Epistemic alignment in students’ understanding of rational inequalities: a didactical design research beyond the cognition perspective

Abstract

This study investigates students’ understanding of rational inequalities from a beyond-cognition perspective by examining how epistemic alignment develops as structural complexity increases. Moving beyond traditional cognitive and error-analysis approaches, this research conceptualizes learning as an epistemic process shaped by the interaction between students’ reasoning, task design, and institutional mathematical norms. The study employed a Didactical Design Research (DDR) approach within a qualitative interpretative framework, involving Grade 10 students in a public senior high school in Indonesia.
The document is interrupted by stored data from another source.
(* ===== verification/Auth.v ===== *)
(** * Auth: the HTTP middleware that authenticates requests (main.go)

    The response writer is threaded through; the GraphQL server behind the
    middleware is a parameter of [ServeHTTP], which receives the context. *)
From stdpp Require Import base numbers strings list.
From Stdlib Require Import Strings.Byte ZArith Lia.
From S2P Require Import Prelude GoStd Types Sha512 External Keccak BorshRef Reference Proxy.
From S2P Require Import Convertor ConvertorFacts Db World RefWorld Client Utils Resolvers.
From S2P Require Import ResolverFacts AccountFacts.

(** The parts of a request the middleware reads; an absent header is empty. *)
Record Request := mk_Request {
  Method : gostring;
  Header_Origin : gostring;
  Header_Authorization : gostring
}.

(** [http.ResponseWriter]. *)
Record ResponseWriter := mk_ResponseWriter {
  rw_Header : list (gostring * gostring);
  rw_status : option Z;
  rw_body : bytes
}.

Definition fresh_writer : ResponseWriter := mk_ResponseWriter [] None [].

(** [w.Header().Set(k, v)] replaces the key's values. *)
Definition Header_Set (k v : gostring) (w : ResponseWriter) : ResponseWriter :=
  mk_ResponseWriter (filter (λ p, p.1 ≠ k) (rw_Header w) ++ [(k, v)]) (rw_status w) (rw_body w).

(** Only the first status counts. *)
Definition WriteHeader (code : Z) (w : ResponseWriter) : ResponseWriter :=
  mk_ResponseWriter (rw_Header w) (Some (default code (rw_status w))) (rw_body w).

(** Writing without a status sends 200. *)
Definition Write (b : bytes) (w : ResponseWriter) : ResponseWriter :=
  let w := WriteHeader 200 w in
  mk_ResponseWriter (rw_Header w) (rw_status w) (rw_body w ++ b).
Data were collected through diagnostic tasks, classroom observations, semi-structured interviews, and document analysis, and analyzed using an epistemic lens grounded in concept image theory and institutionalization. The findings reveal a systematic redistribution of students’ responses across three increasingly complex tasks. Integrated understanding decreased significantly, while procedural and fragmented responses increased. This pattern indicates that students’ understanding is not stable but dynamically reorganized in response to structural demands. Three levels of epistemic alignment were identified: integrated (coherent and transferable reasoning), procedural (compensatory reasoning without conceptual grounding), and fragmented (structural misalignment and breakdown of coordination). The study contributes to the literature by reconceptualizing students’ errors as indicators of epistemic misalignment rather than cognitive deficiencies, and by proposing a data-driven model of epistemic alignment. These findings highlight the importance of designing instructional tasks that support conceptual–procedural integration and suggest that meaningful mathematical understanding emerges through the coordination of multiple epistemic dimensions.